Multiple sclerosis is a disease in which your own immune system attacks the covering or sheath on your nerves. This will destroy the sheath, which limits the nerves’ and brain’s ability to communicate. The disease has no cure, but can be managed with certain medications and practices, such as exercise, eating right and resting.
Multiple sclerosis (MS) is a progressive disease in which a person’s immune system attacks the protective covering on nerve fibers, called myelin. Injury to the nerves causes the body and brain to have difficulty communicating. The body reacts with fatigue, numbness, weakness, dizziness, vision problems, bladder and bowel problems and depression, but often symptoms vary from person to person.
There is no cure for MS, and scientists do not know why some people get it and some people don’t. Many believe it is related to an environmental factor that some people are more sensitive to. There are treatments that can assist in recovering from attacks of symptoms, and strategies to modify or slow the course of the disease.
MS is usually diagnosed in people between the ages of 20 and 50 by ruling out other possibilities. In addition, women are more often diagnosed than men. To be diagnosed with MS, your doctor must find evidence of at least two areas of damage in the central nervous system, occurring at different times. There are four different disease courses that range from mild to moderate to severe.

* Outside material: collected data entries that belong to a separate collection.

(* ===== verification/CloudTypes.v ===== *)
(** The credentials of the cloud providers: kubermaticv1.Preset, the presets of
    the providers in it, and kubermaticv1.CloudSpec.  The Go types belong to the
    SDK; the records hold the fields that the modelled code reads or writes.  [PresetField] and the functions on it are
    the reflection of handler/common/preset.go over the struct PresetSpec. *)
From S2P Require Export Errors.

(** kubermaticv1.ProviderPreset, embedded in the preset of every provider. *)
Record ProviderPreset := MkProviderPreset {
  pp_Enabled : option bool;
  pp_Datacenter : string }.
#[export] Instance ProviderPreset_eq_dec : EqDecision ProviderPreset.
Proof. solve_decision. Defined.

(** ** The presets of the providers *)

Record DigitaloceanPreset := MkDigitaloceanPreset {
  ps_do_base : ProviderPreset; ps_do_Token : string }.
#[export] Instance DigitaloceanPreset_eq_dec : EqDecision DigitaloceanPreset.
Proof. solve_decision. Defined.

Record HetznerPreset := MkHetznerPreset {
  ps_hz_base : ProviderPreset; ps_hz_Token : string; ps_hz_Network : string }.
#[export] Instance HetznerPreset_eq_dec : EqDecision HetznerPreset.
Proof. solve_decision. Defined.

Record AzurePreset := MkAzurePreset {
  ps_az_base : ProviderPreset; ps_az_TenantID : string; ps_az_SubscriptionID : string;
  ps_az_ClientID : string; ps_az_ClientSecret : string; ps_az_ResourceGroup : string;
  ps_az_VNetResourceGroup : string; ps_az_VNetName : string; ps_az_SubnetName : string;
  ps_az_RouteTableName : string; ps_az_SecurityGroup : string;
  ps_az_LoadBalancerSKU : string }.
#[export] Instance AzurePreset_eq_dec : EqDecision AzurePreset.
Proof. solve_decision. Defined.

Record VSpherePreset := MkVSpherePreset {
  ps_vs_base : ProviderPreset; ps_vs_Username : string; ps_vs_Password : string;
  ps_vs_VMNetName : string; ps_vs_Networks : list string; ps_vs_Datastore : string;
  ps_vs_DatastoreCluster : string; ps_vs_ResourcePool : string; ps_vs_BasePath : string }.
#[export] Instance VSpherePreset_eq_dec : EqDecision VSpherePreset.
Proof. solve_decision. Defined.

Record BaremetalPreset := MkBaremetalPreset {
  ps_bm_base : ProviderPreset; ps_bm_Tinkerbell : option string }.
#[export] Instance BaremetalPreset_eq_dec : EqDecision BaremetalPreset.
Proof. solve_decision. Defined.

Record AWSPreset := MkAWSPreset {
  ps_aws_base : ProviderPreset; ps_aws_AccessKeyID : string;
  ps_aws_SecretAccessKey : string; ps_aws_AssumeRoleARN : string;
  ps_aws_AssumeRoleExternalID : string; ps_aws_InstanceProfileName : string;
  ps_aws_RouteTableID : string; ps_aws_SecurityGroupID : string; ps_aws_VPCID : string;
  ps_aws_ControlPlaneRoleARN : string }.
#[export] Instance AWSPreset_eq_dec : EqDecision AWSPreset.
Proof. solve_decision. Defined.
(** kubermaticv1.ResourceDetails. A nil list of accelerators is the empty one: the
    field is omitted from the stored object when it is empty. *)
Record ResourceDetails := MkResourceDetails {
  rd_CPU : option Quantity;
  rd_Memory : option Quantity;
  rd_Storage : option Quantity;
  rd_Accelerators : list AcceleratorQuota }.
#[export] Instance ResourceDetails_eq_dec : EqDecision ResourceDetails.
Proof. solve_decision. Defined.

(** kubermaticv1.ResourceQuotaGlobalAcceleratorAccountingStatus, with its blockers *)
Record AccountingBlocker := MkAccountingBlocker {
  blocker_Type : string;
  blocker_Message : string;
  blocker_SeedName : string;
  blocker_ClusterName : string;
  blocker_Count : Z }.
Record AccountingStatus := MkAccountingStatus {
  accounting_ActivationPhase : string;
  accounting_ObservedAccountingRevision : string;
  accounting_ObservedQuotaDigest : string;
  accounting_ObservedAt : time;
  accounting_LegacyMachinesWithoutFootprint : Z;
  accounting_MachinesWithInvalidFootprint : Z;
  accounting_Ready : bool;
  accounting_Blockers : list AccountingBlocker }.

(** kubermaticv1.ResourceQuotaStatus, kubermaticv1.Subject, kubermaticv1.ResourceQuota *)
Record QuotaStatus := MkQuotaStatus {
  qstatus_GlobalUsage : ResourceDetails;
  qstatus_LocalUsage : ResourceDetails;
  qstatus_GlobalAcceleratorAccounting : option AccountingStatus }.
Record QuotaSubject := MkQuotaSubject {
  subject_Name : string;
  subject_Kind : string }.
Record ResourceQuota := MkResourceQuota {
  quota_meta : ObjectMeta;
  quota_Subject : QuotaSubject;
  quota_Quota : ResourceDetails;
  quota_Status : QuotaStatus }.

(** kubermaticv1.Seed *)
Record Seed := MkSeed {
  seed_meta : ObjectMeta;
  seed_Spec : SeedSpec;
  seed_Phase : string }.                       (* Status.Phase *)
Definition seed_Name (s : Seed) : string := meta_Name (seed_meta s).

(** kubermaticv1.Cluster *)
Record UserCluster := MkUserCluster {
  cluster_meta : ObjectMeta;
  cluster_Spec : ClusterSpec;
  cluster_Status : ClusterStatus }.
Definition cluster_Name (c : UserCluster) : string := meta_Name (cluster_meta c).
Definition cluster_HumanReadableName (c : UserCluster) : string := cspec_HumanReadableName (cluster_Spec c).
Definition cluster_Labels (c : UserCluster) : gmap string string := meta_Labels (cluster_meta c).

Definition noResources : ResourceDetails := MkResourceDetails None None None [].
Definition noQuotaStatus : QuotaStatus := MkQuotaStatus noResources noResources None.
(* ===== verification/Tables.v ===== *)
(** The cluster-wide objects of one kind as a table of names: what a write of
    the API server does to the table. The refinements of the endpoints that
    keep such objects speak of these tables. *)
From S2P Require Export KubeAPI.

Section tables.
Context {W : Type} {EL : ErrorLib} {API : KubeAPI W} {ST : Store W} {LAWS : KubeAPILaws W}.
Implicit Types w : W.

(** The objects have no namespace, and no finalizer keeps them. *)
Definition plain (k : kind) (o : obj k) : Prop :=
  meta_Namespace (obj_meta k o) = "" /\ meta_Finalizers (obj_meta k o) = [].
Definition cluster_wide (k : kind) w : Prop := forall o, stored k w o -> plain k o.

Definition table (k : kind) w : gmap string (obj k) :=
  list_to_map ((fun o => (meta_Name (obj_meta k o), o)) <$> (map_to_list (view k w)).*2).

Lemma plain_key k o : plain k o -> key_of k o = ("", meta_Name (obj_meta k o)).
Proof. intros [Hns _]. unfold key_of. by rewrite Hns. Qed.

Lemma plain_strip k o o' : strip k o = strip k o' -> plain k o' -> plain k o.
Proof.
  intros Hst [Hns Hf]. pose proof (strip_key _ _ _ Hst) as [= Hns' _].
  split; [by rewrite Hns'|]. by rewrite (strip_finalizers _ _ _ Hst).
Qed.

Lemma lookup_table k w n : cluster_wide k w -> table k w !! n = view k w !! ("", n).
Proof.
  intros Hok.
  assert (forall i o, (i, o) ∈ (fun o => (meta_Name (obj_meta k o), o)) <$> (map_to_list (view k w)).*2
            <-> view k w !! ("", i) = Some o) as Hin.
  { intros i o. rewrite list_elem_of_fmap. setoid_rewrite list_elem_of_fmap. split.
    - intros (o' & [= -> ->] & [n' x] & -> & Hx%elem_of_map_to_list). cbn [snd].
      pose proof (view_key k w _ _ Hx) as Hk. rewrite plain_key in Hk by (apply Hok; by exists n').
      by rewrite Hk.
    - intros Ho. exists o. pose proof (view_key k w _ _ Ho) as [= _ Hn]. rewrite Hn.
      split; [done|]. exists (("", i), o). by rewrite elem_of_map_to_list. }
  destruct (view k w !! ("", n)) as [o|] eqn:E.
  - apply elem_of_list_to_map_1'; [|by apply Hin]. intros o' H'%Hin. rewrite E in H'. by injection H'.
  - apply eq_None_not_Some. intros [o H%elem_of_list_to_map_2%Hin]. by rewrite E in H.
Qed.

Lemma lookup_table_stored k w n o :
  cluster_wide k w -> table k w !! n = Some o <-> stored k w o /\ meta_Name (obj_meta k o) = n.
Proof.
  intros Hok. rewrite lookup_table by done. split.
  - intros Ho. split; [by eexists|]. by pose proof (view_key k w _ _ Ho) as [= _ Hn].
  - intros [Ho <-]. rewrite <- plain_key by (by apply Hok). by apply stored_lookup.
Qed.

Lemma cluster_wide_write k w w' o :
  cluster_wide k w -> plain k o -> view k w' = <[key_of k o := o]> (view k w) -> cluster_wide k w'.
Proof.
  intros Hok Ho Hv x Hx. apply (stored_insert k w w' o x Hv) in Hx as [->|[Hx _]]; [done|by apply Hok].
Qed.

Lemma table_write k w w' o :
  cluster_wide k w -> plain k o -> view k w' = <[key_of k o := o]> (view k w) ->
  table k w' = <[meta_Name (obj_meta k o) := o]> (table k w).
Proof.
  intros Hok Ho Hv. pose proof (cluster_wide_write _ _ _ _ Hok Ho Hv) as Hok'.
  apply map_eq. intros n. rewrite lookup_table, Hv, plain_key by done.
  destruct (decide (n = meta_Name (obj_meta k o))) as [->|Hne].
  - by rewrite !lookup_insert_eq.
  - rewrite !lookup_insert_ne by congruence. by rewrite lookup_table.
Qed.

(** A created object is a new row, an updated one replaces its row. *)
Lemma table_created k w w' o :
  cluster_wide k w -> plain k o -> created k w w' o ->
  cluster_wide k w' /\ table k w !! meta_Name (obj_meta k o) = None /\
  table k w' = <[meta_Name (obj_meta k o) := o]> (table k w).
Proof.
  intros Hok Ho (Hnew & Hv & _). split_and!; [by eapply cluster_wide_write| |by apply table_write].
  by rewrite lookup_table, <- plain_key by done.
Qed.

Lemma table_updated k w w' o :
  cluster_wide k w -> plain k o -> updated k w w' o ->
  cluster_wide k w' /\ table k w' = <[meta_Name (obj_meta k o) := o]> (table k w).
Proof.
  intros Hok Ho (_ & Hv & _). split; [by eapply cluster_wide_write|by apply table_write].
Qed.

Lemma table_deleted k w w' n :
  cluster_wide k w -> deleted k w w' ("", n) ->
  cluster_wide k w' /\ is_Some (table k w !! n) /\ table k w' = delete n (table k w).
Proof.
  intros Hok (Hkeep & _ & old & Hold & Hgone & _).
  assert (plain k old) as [_ Hf] by (apply Hok; by eexists). specialize (Hgone Hf).
  assert (cluster_wide k w') as Hok'.
  { intros o [n' Ho]. destruct (decide (n' = ("", n))) as [->|Hne]; [by rewrite Hgone in Ho|].
    rewrite Hkeep in Ho by done. apply Hok. by eexists. }
  split_and!; [done|rewrite lookup_table by done; by eexists|].
  apply map_eq. intros i. rewrite lookup_table by done. destruct (decide (i = n)) as [->|Hne].
  - by rewrite Hgone, lookup_delete_eq.
  - rewrite Hkeep by congruence. by rewrite lookup_delete_ne, lookup_table.
Qed.

#[export] Instance table_proper k : Proper (same_store ==> eq) (table k).
Proof. intros w w' Hw. unfold table. by rewrite Hw. Qed.
#[export] Instance cluster_wide_proper k : Proper (same_store ==> iff) (cluster_wide k).
Proof. intros w w' Hw. unfold cluster_wide. by setoid_rewrite Hw. Qed.
End tables.
(** A preset for everybody, and one of the project p1 for alice. *)
Definition openPreset : Preset :=
  MkPreset (metaNamed "open") (field_set FDigitalocean (Some (tokenConfig "do-token")) emptySpec).
Definition teamPreset : Preset :=
  MkPreset (metaNamed "team")
    (MkPresetSpec None None None None None None (Some openstackConfig) None None None None None None None None
       None None ["p1"] ["alice@example.com"] None).

Definition presetStore : Mem :=
  mem_of (fun k => match k return list (obj k) with
    | KPreset => [openPreset; teamPreset]
    | k => sample_objs k
    end) 1000000000000%Z ["r1"; "r2"] (fun _ _ _ _ => true).

Lemma presetStore_wide : cluster_wide KPreset presetStore.
Proof.
  intros p [n Hn%(lookup_mem presetStore KPreset)].
  assert (Forall (fun p : obj KPreset => meta_Namespace (preset_meta p) = "" /\ meta_Finalizers (preset_meta p) = [])
            (map_to_list (view KPreset presetStore)).*2) as H
    by (apply (bool_decide_unpack _); vm_compute; reflexivity).
  rewrite Forall_forall in H. by apply H.
Qed.
(** A field sets the part of the struct its key names, whatever its case. *)
Definition setField (t : blacklistToken) (f : chars * json) : option blacklistToken :=
  if bool_decide (lowerChars f.1 = lit "token") then
    match f.2 with
    | JString s => Some (MkBlacklistToken (String.string_of_list_ascii s) (blt_Expiry t))
    | JNull => Some t
    | _ => None
    end
  else if bool_decide (lowerChars f.1 = lit "expiry") then
    e ← Time_UnmarshalJSON f.2; Some (MkBlacklistToken (blt_Token t) e)
  else Some t.

Definition decodeToken (v : json) : option blacklistToken :=
  match v with
  | JObject fields =>
      foldl (fun t f => t ← t; setField t f) (Some (MkBlacklistToken "" zero_time)) fields
  | JNull => Some (MkBlacklistToken "" zero_time)
  | _ => None
  end.

(** [json.Unmarshal(data, &blockedTokens)]. *)
Definition unmarshalTokens (data : string) : result error (list blacklistToken) :=
  match v ← parseJson (lit data);
        match v with
        | JArray l => mapM decodeToken l
        | JNull => Some []
        | _ => None
        end with
  | Some l => Ok l
  | None => Err (ENew "invalid JSON")
  end.

Example marshal_one :
  marshalTokens [MkBlacklistToken "a<b" 63745056000999999999]
  = "[{" +:+ dquote +:+ "token" +:+ dquote +:+ ":" +:+ dquote +:+ "a\u003cb" +:+ dquote +:+ "," +:+
    dquote +:+ "expiry" +:+ dquote +:+ ":" +:+ dquote +:+ "2021-01-01T00:00:00Z" +:+ dquote +:+ "}]".
Proof. vm_compute. reflexivity. Qed.
Example unmarshal_one :
  unmarshalTokens (marshalTokens [MkBlacklistToken "a<b" 63745056000999999999])
  = Ok [MkBlacklistToken "a<b" 63745056000000000000].
Proof. vm_compute. reflexivity. Qed.

(** ** What the encoding can carry *)

(** ASCII tokens, times of the years 1 to 9999; a precision of a second. *)
Definition ascii_char (c : ascii) : bool := (nat_of_ascii c <? 128)%nat.
Definition ascii_string (s : string) : bool := forallb ascii_char (lit s).
Definition max_time : time := 3652059 * 86400 * second.
Definition encodable (t : blacklistToken) : Prop :=
  ascii_string (blt_Token t) = true /\ 0 <= blt_Expiry t < max_time.
Definition blt_trunc (t : blacklistToken) : blacklistToken :=
  MkBlacklistToken (blt_Token t) (trunc_second (blt_Expiry t)).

Multiple sclerosis is an unpredictable disease. A person with the disease may experience symptoms for some period of time, followed by a remission. The remission can last for weeks, months or even years. Attacks can range from mild to severe. Many of the symptoms are accompanied by pain. Once the disease is diagnosed, the symptoms can be managed with corticosteroids and other medications. It is recommended that MS sufferers have physical therapy to strengthen muscles and improve mobility.
Sufferers of MS may not need emergency care over the course of their disease. If a new symptom arises, the person should consult their physician. The need for a medical alert system may not be necessary, but could provide peace of mind that help is just a push of a button away.
In addition to medication, signs and symptoms of MS can be relieved by making a few lifestyle changes:
Multiple sclerosis cannot be cured, but the symptoms can be mitigated by taking certain medications to reduce swelling of the nerve covering, and medication for pain. In severe cases, doctors may prescribe drugs that slow the immune system from attacking the myelin. Flare-ups of the disease may be prevented with medications, but these drugs may cause problems with everyday life. If the flare-ups go away on their own, it might be wise to stop the medications (with your doctor’s go-ahead, of course).
If necessary, flare-ups can also be treated with intravenous steroids. The drugs will help to prevent further damage to the myelin, and slow the advance of the disease. Prescribed drugs should always be taken as instructed by your doctor. If you are having trouble with any of your medications, consult your doctor ASAP.
People with multiple sclerosis may find that medical alerts are not necessary early on in their disease progression. However, it would provide peace of mind if periodic flare-ups are severe. Later in the disease progression, having medical alerts might prove beneficial, since the person may be wheelchair-bound or limited in their ability to get around.
In any case, medical alerts should be considered when dealing with a disease such as MS, as it is unpredictable and may strike with severe symptoms.